The clock speed for the stimulator component can be chosen arbitrarily, because all output signals
are treated as asynchronous signals in the receiving components. All components that are controlled
through the reset n expect it to be asynchronous, including the LUPA-3000. The exposure control
block treats the operate signal as asynchronous, utilizing a basic synchronizer as explained in Chapter
5.4. And finally the MOSI addr, MOSI data and MISO FIFOs have different read and write clocks to
decouple the clock domains.
6.4. Demonstration
Finally, the complete system can be simulated.

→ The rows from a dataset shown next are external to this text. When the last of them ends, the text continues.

(** A client that follows the cursors reads every leaf below the frontier:
    the contents of its pages are the texts of the leaves, in order and
    without gaps or repetition, the hashes reported missing are exactly the
    unreadable leaves, and it needs at most one page per leaf and code unit
    (page budget of at least 4 bytes, limit of at least 1). *)
Theorem history_pages_whole {P} (reader : HistoryReader P) `{!RowReader reader} options st ls :
  4 <= page_budget_of options → 1 <= page_limit_of options → (length (fr_stack st) <= 128)%nat →
  frontier_leaves reader (fr_stack st) = (ls, None) → Forall leaf_ok ls → within ls (fr_intra st) →
  ∃ pages, follow reader options (S (left_over ls (fr_intra st))) st = Some (Ok pages)
    ∧ concat (map page_text pages) = to_read ls (fr_intra st) ∧ concat (map hp_missingHashes pages) = missing_of ls
    ∧ Forall (page_bounded options) pages.
Proof. intros. by apply follow_whole; [| | | | | |lia]. Qed.

(** ** Witnesses *)

Definition demo_rows (h : jstr) : list (ReaderRow Z) :=
  if jeqb h (js "top") then [mkRow (js "m0") RUser 0 (Some 1) 0; mkRow (js "c") RAssistant 0 (Some 3) 2; mkRow (js "m3") RUser 1 (Some 4) 3]
  else if jeqb h (js "c") then [mkRow (js "m1") RAssistant 0 (Some 1) 0; mkRow (js "gone") RUser 0 (Some 2) 1] else [].
Definition demo_reader : HistoryReader Z :=
  mkReader (λ h o, Ok (head (List.filter (λ r, o <=? rw_memo r) (demo_rows h))))
    (λ r, Ok (if jeqb (rw_hash r) (js "c") then Some (CChild (js "c"))
              else if jeqb (rw_hash r) (js "gone") then None else Some (CText (rw_hash r ++ js " text")))).

#[export] Program Instance demo_row_reader : RowReader demo_reader :=
  {| rows h o := List.filter (λ r, o <=? rw_memo r) (demo_rows h) |}.
Next Obligation. done. Qed.
Next Obligation.
  intros h o r rest H. assert (next_offset r o = rw_memo r + 1) as ->.
  { assert (r ∈ demo_rows h) as Hin.
    { assert (r ∈ List.filter (λ x, o <=? rw_memo x) (demo_rows h)) as Hin by (rewrite H; by left).
      rewrite list_elem_of_In in *. by apply filter_In in Hin as [Hin _]. }
    unfold demo_rows in Hin. repeat case_match; set_solver. }
  apply (seek_rest rw_memo _ o); [|done]. unfold demo_rows. repeat case_match; repeat constructor.
Qed.

Definition demo_request : PageRequest := mkRequest (Some 6) None (Some 2).
Definition demo_frontier : HistoryFrontier := mkFrontier [(js "top", 0)] 0 0.
Definition demo_page : option (result jstr HistoryPage) := Eval vm_compute in readHistoryPage 9 demo_reader demo_frontier demo_request.

Lemma readHistoryPage_refines_witness :
  ∃ page, readHistoryPage 9 demo_reader demo_frontier demo_request = Some (Ok page) ∧ page_bounded demo_request page ∧ hp_more page = true.
Proof.
  destruct (readHistoryPage_refines demo_reader demo_request 9 demo_frontier) as (res & Hr & _ & Hb);
    [cbn; lia|apply Nat.leb_le; vm_compute; reflexivity|].
  assert (readHistoryPage 9 demo_reader demo_frontier demo_request = demo_page) as Hd by (vm_compute; reflexivity).
  rewrite Hd in Hr. injection Hr as <-. eexists. split; [exact Hd|]. split; [by apply Hb; [vm_compute|]|reflexivity].
Defined.

Lemma history_pages_whole_witness :
  ∃ pages, follow demo_reader demo_request 29 demo_frontier = Some (Ok pages)
    ∧ concat (map page_text pages) = js "m0 textm1 textm3 text" ∧ concat (map hp_missingHashes pages) = [js "gone"].
Proof.
  destruct (history_pages_whole demo_reader demo_request demo_frontier (frontier_leaves demo_reader [(js "top", 0)]).1)
    as (pages & H1 & H2 & H3 & _); [by vm_compute|by vm_compute|cbn; lia|vm_compute; reflexivity| |vm_compute; done|].
  - repeat constructor; cbn; lia || done.
  - exists pages. split; [exact H1|]. split; [exact H2|exact H3].
Defined.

In the beginning all components are reset by the
global reset signal controlled by the stimulator. Then the SPI wrapper programs the settings for the
calibration. The LUPA-3000 transmits the training pattern on all channels. These data signals are
delayed inside the channel delay component arbitrarily. The LVDS receiver calibrates each channel
individually and rises the training done signal when all channels are aligned successfully. After that,
the SPI wrapper brings the image sensor in normal operation mode. In addition, settings from the
external SPI input are programmed to the shared SPI register and the LUPA-3000. Finally, the
exposure control starts to control the image sensor with the given exposure settings. As soon as
data is available from the receiver FIFOs the image builder starts to reconstruct the received image.
The image builder can read entirely synchronous data from the receiver FIFOs, because the receiver
balances all channels. For this reason each kind of delay can be introduced between the image sensor
and the LVDS receiver. The image builder will never recognize any delay among the channels.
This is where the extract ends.